Patients whose cancers had been detected by new screening strategies like mammograms and Pap smears, and then cured, were particularly upset. To many, the notion that their proactive efforts had not saved their lives — that they would have done just as well if their cancers had been picked up later — defied sense.
In recent decades, we have learned just how complex and variable cancer may be. In some instances, malignant or precancerous cells disappear by themselves. Cancers of the same organ, whether it’s the breast, prostate, lungs or otherwise, can be very sensitive — or stubbornly resistant — to the same treatment.
Some screening tests, too, are better than others. Physicians had long obtained chest X-rays and sputum samples to screen for lung cancer in healthy patients, but studies in the 1960s showed that these tests did not lower mortality from lung cancer; researchers are now studying whether CT scans may be a better screening option. Routine colonoscopy, on the other hand, has been shown to lower the death rate from colon cancer in people over age 50. Earlier is sometimes better, sometimes not.
So where do we go from here? During my training as a physician, I learned the early detection mantra. I have ordered mammograms for women in their 40s and P.S.A. tests for men in their 50s. The notion that there might be undetected cancer in any of my patients makes me uncomfortable.
But it would be wrong to ignore the government task force’s conclusions. Given that slow-growing cancers may not need to be detected early to be cured, and that fast-growing ones may be fatal regardless of when they are found, the fact that its review of the available epidemiological data shows that P.S.A. testing does not save lives from prostate cancer should not come as a huge surprise.
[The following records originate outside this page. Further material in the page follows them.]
(** C6: an int leaf whose edited value is the text "abc" keeps its
    original value, and exactly one diagnostic is reported while the leaf
    is visited; the rebuild still returns a mapping, and the value of every
    other leaf depends on the session state only through that leaf's own
    entry, so it is what it would be had the failing entry held anything
    else. *)
Theorem int_leaf_coercion_failure (rt : runtime)
  (session_state : gmap string value) (tree : value) (path : list string)
  (z : Z) :
  settings_tree tree = true ->
  lookup_path tree path = Some (VInt z) ->
  session_state !! widget_id path = Some (VStr "abc") ->
  let rebuilt := build_updated_settings rt session_state tree [] in
  lookup_path (fst rebuilt) path = Some (VInt z)
  /\ reports_at path (snd rebuilt)
     = [InvalidInput (List.last path "") (widget_id path) (VStr "abc")]
  /\ is_dict (fst rebuilt) = true
  /\ forall other_state : gmap string value,
       (forall q x, leaf_at tree q x -> q <> path ->
                    other_state !! widget_id q = session_state !! widget_id q) ->
       forall q x, leaf_at tree q x -> q <> path ->
         lookup_path (fst (build_updated_settings rt other_state tree [])) q
         = lookup_path (fst rebuilt) q.
Proof.
  intros Htree Hlook Hw rebuilt.
  destruct (leaf_rebuilt rt session_state tree path (VInt z) (VStr "abc")
              Htree Hlook eq_refl Hw) as [Hval Hrep].
  repeat split.
  - exact Hval.
  - exact Hrep.
  - apply build_returns_dict. now apply andb_prop in Htree as [Hd _].
  - intros other_state Hsame q x Hleaf Hq.
    pose proof (Hsame q x Hleaf Hq) as Heq.
    destruct Hleaf as (Hx & Hnd & Hne).
    pose proof (settings_tree_wf _ Htree) as Hwf.
    subst rebuilt.
    rewrite (lookup_rebuilt rt other_state q tree [] x Hwf Hx).
    rewrite (lookup_rebuilt rt session_state q tree [] x Hwf Hx).
    unfold rebuild_at. simpl.
    destruct x; try discriminate;
      (destruct q as [| k rest]; [congruence |]);
      now rewrite (rebuild_item_ext rt session_state other_state).
Qed.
Dr. Arthur I. Holleb, a surgeon and medical director of the American Cancer Society in the 1960s and ’70s, and a staunch defender of early detection, once memorably wrote that epidemiology was “the practice of medicine without the tears.” He was frustrated because he had seen so many unscreened patients die, while patients who were screened were saved. To him, forgoing screening, even when large-scale studies showed that screening may not work, seemed unconscionable. But his logic was based on anecdote, and falsely assumed that cure was necessarily linked to screening. Prospective randomized clinical trials, like those done for P.S.A. testing, seek to avoid this type of bias.
We all wish that finding prostate cancer earlier would lead to better outcomes. But as I will tell my patients, that is no reason to keep on ordering the P.S.A. test.
Dr. Barron H. Lerner, professor of medicine and public health at Columbia University Medical Center, is the author of “The Breast Cancer Wars” and, this month, “One for the Road: Drunk Driving Since 1900.”